New Scottish polls suggest slight lead for 'No' camp
The campaign for Scotland to stay in the United Kingdom has taken the lead, according to two new opinion polls published Saturday, although a third has the pro-independence camp maintaining its shock lead.
A Survation poll commissioned by the "Better Together" pro-union campaign gave them 47 percent support against 40.8 percent for the nationalists, with nine percent undecided and 3.2 percent refusing to say.
Excluding undecideds, the "No" to independence camp has 54 percent and the "Yes" campaign 46 percent.
With just five days until voters go to the polls, 93 percent of 1,004 respondents questioned by telephone between Wednesday and Friday said they were certain to vote.
"This poll suggests that 'No' are in the lead but that the race is far from over," said Blair McDougall, campaign director of the "Better Together" campaign.
"No one can afford a protest vote. Any one of us could cast the vote that makes the difference between the UK staying together or breaking apart."
A spokesman for "Yes Scotland" added: "There is everything to play for, and this will spur on everybody who wants and is working hard for a Yes to redouble their efforts."

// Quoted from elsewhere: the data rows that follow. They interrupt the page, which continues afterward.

(* ===== verification/Trig.v ===== *)
(** The trigonometry of Go's math package that the simulation uses: Sin, Cos and
    Atan2 as the toolchain computes them (the Cephes polynomials, Cody-Waite
    reduction below 2^29 and Payne-Hanek reduction above), with each operation
    rounded once. *)
From Stdlib Require Import SpecFloat.
From S2P Require Import Prelude Float64.

Local Open Scope Z_scope.

(** [math.Float64frombits]. *)
Definition Float64frombits (b : Z) : f64 :=
  let s := Z.testbit b 63 in
  let ex := Z.shiftr b 52 mod 2 ^ 11 in
  let fr := b mod 2 ^ 52 in
  if ex =? 2047 then (if fr =? 0 then S754_infinity s else S754_nan)
  else match (if ex =? 0 then fr else fr + 2 ^ 52) with
       | Zpos m => binary_round 53 1024 s m (if ex =? 0 then -1074 else ex - 1075)
       | _ => S754_zero s
       end.

Definition half_pi : f64 := Float64frombits 0x3FF921FB54442D18.
Definition quarter_pi : f64 := Float64frombits 0x3FE921FB54442D18.
Definition two_pi : f64 := Float64frombits 0x401921FB54442D18.
Definition four_over_pi : f64 := Float64frombits 0x3FF45F306DC9C883.

(** A polynomial in Horner's form, leading coefficient first. *)
Definition horner (z : f64) (cs : list f64) : f64 :=
  match cs with
  | [] => fzero
  | c :: cs => fold_left (fun acc c => fadd (fmul acc z) c) cs c
  end.

Definition sin_coeffs : list f64 := Float64frombits <$>
  [0x3de5d8fd1fd19ccd; 0xbe5ae5e5a9291f5d; 0x3ec71de3567d48a1; 0xbf2a01a019bfdf03;
   0x3f8111111110f7d0; 0xbfc5555555555548].
Definition cos_coeffs : list f64 := Float64frombits <$>
  [0xbda8fa49a0861a9b; 0x3e21ee9d7b4e3f05; 0xbe927e4f7eac4bc6; 0x3efa01a019c844f5;
   0xbf56c16c16c14f91; 0x3fa555555555554b].

Definition sin_poly (z : f64) : f64 :=
  let zz := fmul z z in fadd z (fmul (fmul z zz) (horner zz sin_coeffs)).
Definition cos_poly (z : f64) : f64 :=
  let zz := fmul z z in
  fadd (fsub (of_Z 1) (fmul (lit 5 1) zz)) (fmul (fmul zz zz) (horner zz cos_coeffs)).

(** ** Argument reduction *)

(** The integer part of a positive float. *)
Definition trunc (x : f64) : Z :=
  match x with
  | S754_finite _ m e => if 0 <=? e then Zpos m * 2 ^ e else Zpos m / 2 ^ (- e)
  | _ => 0
  end.

(** The octant and the rest, below 2^29. *)
Definition cody_waite (x : f64) : Z * f64 :=
  let j := trunc (fmul x four_over_pi) in
  let y := of_Z j in
  let '(j, y) := if Z.odd j then (j + 1, fadd y (of_Z 1)) else (j, y) in
  (j mod 8,
   fsub (fsub (fsub x (fmul y (Float64frombits 0x3fe921fb40000000)))
              (fmul y (Float64frombits 0x3e64442d00000000)))
        (fmul y (Float64frombits 0x3ce8469898cc5170))).

(** 4/pi to 1216 binary places, by Machin's formula: the digits that [trigReduce]
    multiplies by. *)
Fixpoint atan_inverse (fuel : nat) (power n2 k : Z) : Z :=
  match fuel with
  | O => 0
  | S fuel => power / k - atan_inverse fuel (power / n2) n2 (k + 2)
  end.
Definition pi_scaled (bits : Z) : Z :=
  4 * (4 * atan_inverse 400 (2 ^ bits / 5) 25 1 - atan_inverse 400 (2 ^ bits / 239) 57121 1).
Definition digits_of_4_over_pi : Z := Eval vm_compute in 2 ^ (1216 + 1400) * 4 / pi_scaled 1400.
Definition mPi4 (i : Z) : Z := Z.shiftr digits_of_4_over_pi (64 * (19 - i)) mod 2 ^ 64.

Definition window (digit bitshift : Z) : Z :=
  Z.lor (wrapU 64 (Z.shiftl (mPi4 digit) bitshift)) (Z.shiftr (mPi4 (digit + 1)) (64 - bitshift)).

(** Payne-Hanek reduction of [m * 2^e]. *)
Definition trigReduce (m e : Z) : Z * f64 :=
  let digit := (e + 61) / 64 in
  let bitshift := (e + 61) mod 64 in
  let z0 := window digit bitshift in
  let z1 := window (digit + 1) bitshift in
  let z2 := window (digit + 2) bitshift in
  let z2hi := z2 * m / 2 ^ 64 in
  let z1hi := z1 * m / 2 ^ 64 in
  let z1lo := wrapU 64 (z1 * m) in
  let lo := wrapU 64 (z1lo + z2hi) in
  let carry := (z1lo + z2hi) / 2 ^ 64 in
  let hi := wrapU 64 (z0 * m + z1hi + carry) in
  let j := Z.shiftr hi 61 in
  let hi := Z.lor (wrapU 64 (Z.shiftl hi 3)) (Z.shiftr lo 61) in
  let lz := if hi =? 0 then 64 else 63 - Z.log2 hi in
  let frac := Z.lor (wrapU 64 (Z.shiftl hi (lz + 1))) (Z.shiftr lo (64 - (lz + 1))) in
  let z := Float64frombits (Z.lor (Z.shiftr frac 12) (Z.shiftl (1023 - (lz + 1)) 52)) in
  let '(j, z) := if Z.odd j then ((j + 1) mod 8, fsub z (of_Z 1)) else (j, z) in
  (j, fmul z quarter_pi).

Definition reduceThreshold : f64 := of_Z (2 ^ 29).

Definition reduce (x : f64) : Z * f64 :=
  if fge x reduceThreshold then
    match x with S754_finite _ m e => trigReduce (Zpos m) e | _ => (0, x) end
  else cody_waite x.

(** * The functions *)
Definition Sin (x : f64) : f64 :=
  match x with
  | S754_zero _ | S754_nan => x
  | S754_infinity _ => S754_nan
  | S754_finite s _ _ =>
    let '(j, z) := reduce (fabs x) in
    let '(j, s) := if 3 <? j then (j - 4, negb s) else (j, s) in
    let y := if (j =? 1) || (j =? 2) then cos_poly z else sin_poly z in
    if s then fneg y else y
  end.

Definition Cos (x : f64) : f64 :=
  match x with
  | S754_nan | S754_infinity _ => S754_nan
  | _ =>
    let '(j, z) := reduce (fabs x) in
    let '(j, s) := if 3 <? j then (j - 4, true) else (j, false) in
    let s := if 1 <? j then negb s else s in
    let y := if (j =? 1) || (j =? 2) then sin_poly z else cos_poly z in
    if s then fneg y else y
  end.

Definition xatan (x : f64) : f64 :=
  let z := fmul x x in
  let p := horner z (Float64frombits <$>
    [0xbfec007fa1f72594; 0xc03028545b6b807a; 0xc052c08c36880273; 0xc05eb8bf2d05ba25; 0xc0503669fd28ec8e]) in
  let q := horner z (of_Z 1 :: (Float64frombits <$>
    [0x4038dbc45b14603c; 0x4064a0dd43b8fa25; 0x407b0e18d2e2be3b; 0x407e563f13b049ea; 0x4068519efbbd62ec])) in
  let z := fdiv (fmul z p) q in
  fadd (fmul x z) x.

Definition satan (x : f64) : f64 :=
  if fle x (lit 66 2) then xatan x
  else if fgt x (Float64frombits 0x4003504f333f9de6) then
    fadd (fsub half_pi (xatan (fdiv (of_Z 1) x))) (Float64frombits 0x3c91a62633145c07)
  else
    fadd (fadd quarter_pi (xatan (fdiv (fsub x (of_Z 1)) (fadd x (of_Z 1)))))
      (Float64frombits 0x3c81a62633145c07).

Definition Atan (x : f64) : f64 :=
  match x with
  | S754_zero _ => x
  | _ => if fgt x fzero then satan x else fneg (satan (fneg x))
  end.

Definition sign_bit (x : f64) : bool :=
  match x with S754_zero s | S754_infinity s | S754_finite s _ _ => s | S754_nan => false end.
Definition Copysign (x y : f64) : f64 := if sign_bit y then fneg (fabs x) else fabs x.

Definition Atan2 (y x : f64) : f64 :=
  match y, x with
  | S754_nan, _ | _, S754_nan => S754_nan
  | S754_zero _, _ => if fge x fzero && negb (sign_bit x) then Copysign fzero y else Copysign Pi y
  | _, S754_zero _ => Copysign half_pi y
  | S754_infinity _, S754_infinity sx =>
    if sx then Copysign (Float64frombits 0x4002D97C7F3321D2) y else Copysign quarter_pi y
  | _, S754_infinity sx => if sx then Copysign Pi y else Copysign fzero y
  | S754_infinity _, _ => Copysign half_pi y
  | _, _ =>
    let q := Atan (fdiv y x) in
    if flt x fzero then (if fle q fzero then fadd q Pi else fsub q Pi) else q
  end.

(** Known values. *)
Example digits_known : (mPi4 0, mPi4 1, mPi4 2) = (1, 0x45f306dc9c882a53, 0xf84eafa3ea69bb81).
Proof. by vm_compute. Qed.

Separately, an Opinium survey for the Observer newspaper placed the "No" camp on 47.7 percent and "Yes" on 42.3 percent, with two percent saying they would not vote and eight percent unsure if they would.

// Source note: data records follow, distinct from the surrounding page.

(** What is left of a session whose reader has ended. *)
Lemma lost_link_run es s :
  forallb (fun e => negb (stream_closes e)) es = true ->
  reading s = false -> publishing s = true -> s_closed (client s) = false -> s_callback (client s) = true ->
  let s' := stream_run es s in
  reading s' = false /\ publishing s' = true /\ s_callback (client s') = true /\
  exists n, s_vehicleState (client s') = set_sequence n (s_vehicleState (client s)) /\
    u64 n = u64 (v_sequence (s_vehicleState (client s)) + stream_ticks es).
Proof.
  revert s. induction es as [|e es IH]; intros s He Hr Hp Hc Hcb.
  { split_and!; [done..|]. exists (v_sequence (s_vehicleState (client s))).
    split; [cbn; by destruct (s_vehicleState (client s))|]. by rewrite Z.add_0_r. }
  cbn [forallb] in He. apply andb_prop in He as [He1 He2].
  cbn [stream_run fold_left]. fold (stream_run es (stream_step e s).2).
  destruct e as [now| |n1 n2| |w a|]; [| | | | |done]; cbn [stream_step]; rewrite ?Hr, ?Hc, ?Hp; try by apply IH.
  - unfold s_publish. rewrite Hcb. unfold BuildSecurityEnvelope.
    set (v1 := set_sequence _ _). destruct (IH (with_client (s_set_vehicle v1 (client s)) s)) as (E1 & E2 & E3 & n & E4 & E5); [done..|].
    split_and!; [done..|]. exists n. split; [exact E4|]. rewrite E5. cbn -[wrapU]. unfold stream_ticks, wrapU. cbn [List.filter length].
    rewrite Z.add_mod_idemp_l by lia. f_equal. lia.
  - assert ((s_SendCommandLong w a (client s)).2 = s_set_seq (next_seq (s_seq (client s))) (client s)) as Hs by done.
    destruct (s_SendCommandLong w a (client s)) as [[err sent] c1]. cbn [snd] in Hs |- *. subst c1.
    by apply (IH (with_client (s_set_seq (next_seq (s_seq (client s))) (client s)) s)).
Qed.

The new polls suggest that the "No" camp has reversed the momentum after a YouGov survey last week put the "Yes" team ahead for the first time in the campaign.
But an ICM poll conducted for the Sunday Telegraph found that the pro-independence campaign was still ahead, and had in fact widened its lead, but a respected pollster issued a "health warning" about its reliability.

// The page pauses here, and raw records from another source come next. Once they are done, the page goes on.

(* ===== verification/Server.v ===== *)
(** net/http as the main functions use it: the request multiplexer with its cleaning of
    paths and its redirections. A path is taken as it is written in the request line,
    without percent escapes. *)
From Stdlib Require Import Strings.Ascii Strings.String.
From S2P Require Import Prelude GoString Http.

Local Open Scope string_scope.

Definition slash : ascii := "/"%char.

(** * Paths *)

(** One component of a rooted path: empty ones and [.] vanish, [..] removes the one
    before it. The stack is kept in reverse. *)
Definition push_component (stack : list string) (p : string) : list string :=
  if is_empty p || String.eqb p "." then stack
  else if String.eqb p ".." then tail stack else p :: stack.

Definition components (path : string) : list string := rev (foldl push_component [] (Split path slash)).

(** [cleanPath]: the shortest rooted path; a slash at the end is kept. *)
Definition cleanPath (path : string) : string :=
  let cs := components path in
  let closing := default "" (last (Split path slash)) in
  join "/" ("" :: cs ++ if is_empty closing || bool_decide (cs = []) then [""] else [])%list.

Definition proper_component (p : string) : bool :=
  negb (is_empty p) && negb (String.eqb p ".") && negb (String.eqb p "..") && free_of slash p.

Lemma push_components_proper l stack :
  Forall (fun p => proper_component p = true) stack -> Forall (fun p => free_of slash p = true) l ->
  Forall (fun p => proper_component p = true) (foldl push_component stack l).
Proof.
  intros Hs Hl. revert stack Hs. induction Hl as [|p l Hp _ IH]; intros stack Hs; [done|]. cbn [foldl]. apply IH.
  unfold push_component. destruct (is_empty p || String.eqb p ".") eqn:E; [done|].
  destruct (String.eqb p "..") eqn:E2; [by destruct Hs|]. constructor; [|done].
  apply orb_false_iff in E as [E0 E1]. unfold proper_component. by rewrite E0, E1, E2, Hp.
Qed.

Lemma push_proper l stack :
  Forall (fun p => proper_component p = true) l -> foldl push_component stack l = (rev l ++ stack)%list.
Proof.
  intros H. revert stack. induction H as [|p l Hp _ IH]; intros stack; [done|]. cbn [foldl rev].
  rewrite <- app_assoc. cbn [app]. rewrite <- IH. f_equal. unfold push_component, proper_component in *.
  apply andb_prop in Hp as [[[H1 H2]%andb_prop H3]%andb_prop _]. apply negb_true_iff in H1, H2, H3.
  by rewrite H1, H2, H3.
Qed.

Lemma components_proper path : Forall (fun p => proper_component p = true) (components path).
Proof. apply Forall_rev. apply push_components_proper; [done|apply Split_free]. Qed.

(** Cleaning twice is cleaning once: a redirected request is not redirected again. *)
Lemma cleanPath_idem path : cleanPath (cleanPath path) = cleanPath path.
Proof.
  pose proof (components_proper path) as Hp. unfold cleanPath at 2. set (cs := components path) in *.
  match goal with |- context [(cs ++ ?x)%list] => set (t := x) end.
  assert (t = [] \/ t = [""]) as Ht by (unfold t; destruct (_ || _); auto).
  assert (cs = [] -> t = [""]) as Hempty by (intros E; unfold t; rewrite bool_decide_true by done; by rewrite orb_true_r).
  assert (Split (join "/" ("" :: cs ++ t)%list) slash = ("" :: cs ++ t)%list) as Hsplit.
  { apply Split_join; [done|]. constructor; [done|]. apply Forall_app. split; [|by destruct Ht as [-> | ->]; repeat constructor].
    eapply Forall_impl; [exact Hp|]. intros p. unfold proper_component. by intros [_ ?]%andb_prop. }
  unfold cleanPath at 1. unfold components. rewrite Hsplit. cbn [foldl push_component is_empty String.eqb orb].
  rewrite foldl_app, (push_proper cs) by done. change (push_component [] "") with (@nil string). rewrite app_nil_r.
  assert (foldl push_component (rev cs) t = rev cs) as -> by (destruct Ht as [-> | ->]; done).
  rewrite rev_involutive. unfold cleanPath. fold cs. fold t. do 3 f_equal. rewrite last_cons, last_app.
  destruct Ht as [Et|Et]; rewrite Et in *; cbn [last].
  - assert (cs <> []) as Hne by (intros E; by specialize (Hempty E)). rewrite (bool_decide_false _ Hne), orb_false_r.
    destruct (last cs) as [p|] eqn:El; [|by apply last_None in El].
    apply last_Some_elem_of in El. rewrite Forall_forall in Hp. specialize (Hp p El). unfold proper_component in Hp.
    cbn -[is_empty]. by destruct (is_empty p).
  - by cbn.
Qed.

Example cleaned_paths :
  map cleanPath ["/health"; "health"; ""; "/a/../health"; "//dlq/"; "/../.."; "/./a/./b/"] =
  ["/health"; "/health"; "/"; "/health"; "/dlq/"; "/"; "/a/b/"].
Proof. by vm_compute. Qed.

(** * The multiplexer

    The patterns of the program are paths that match exactly and, perhaps, [/], which
    matches what no other does. *)
Record ServeMux (A : Type) := mkMux { routes : list (string * A); catch_all : option A }.
Arguments mkMux {A}. Arguments routes {A}. Arguments catch_all {A}.

Inductive served (A : Type) := Handled (a : A) | MovedPermanently (path : string) | PageNotFound.
Arguments Handled {A}. Arguments MovedPermanently {A}. Arguments PageNotFound {A}.

Definition mux_match {A} (m : ServeMux A) (path : string) : served A :=
  match List.find (fun r => String.eqb r.1 path) (routes m), catch_all m with
  | Some (_, h), _ => Handled h
  | None, Some h => Handled h
  | None, None => PageNotFound
  end.

(** A path that is not clean is redirected, except for CONNECT. *)
Definition mux_dispatch {A} (m : ServeMux A) (method path : string) : served A :=
  if String.eqb method "CONNECT" then mux_match m path
  else if String.eqb (cleanPath path) path then mux_match m path
  else MovedPermanently (cleanPath path).

Lemma redirected_once {A} (m : ServeMux A) method path path' :
  mux_dispatch m method path = MovedPermanently path' -> mux_dispatch m method path' = mux_match m path'.
Proof.
  unfold mux_dispatch, mux_match. destruct (String.eqb method "CONNECT"); [by repeat case_match|].
  destruct (String.eqb (cleanPath path) path); [by repeat case_match|]. intros [= <-].
  by rewrite cleanPath_idem, String.eqb_refl.
Qed.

According to the poll, "Yes" are on 49 percent while "No" are on 42 percent. Once the nine percent of "Don't Knows" are taken away, "Yes" are on 54 percent, a lead of nine points -- its largest ever share.
Blair Jenkins, chief executive of "Yes Scotland", called the result "hugely encouraging," but poll expert John Curtice warned that the small sample size of 705 should be taken into account.
"Given the methodological caveats, the finding, while not wholly disregarded, should clearly be viewed with caution," he wrote on his "What Scotland Thinks" blog.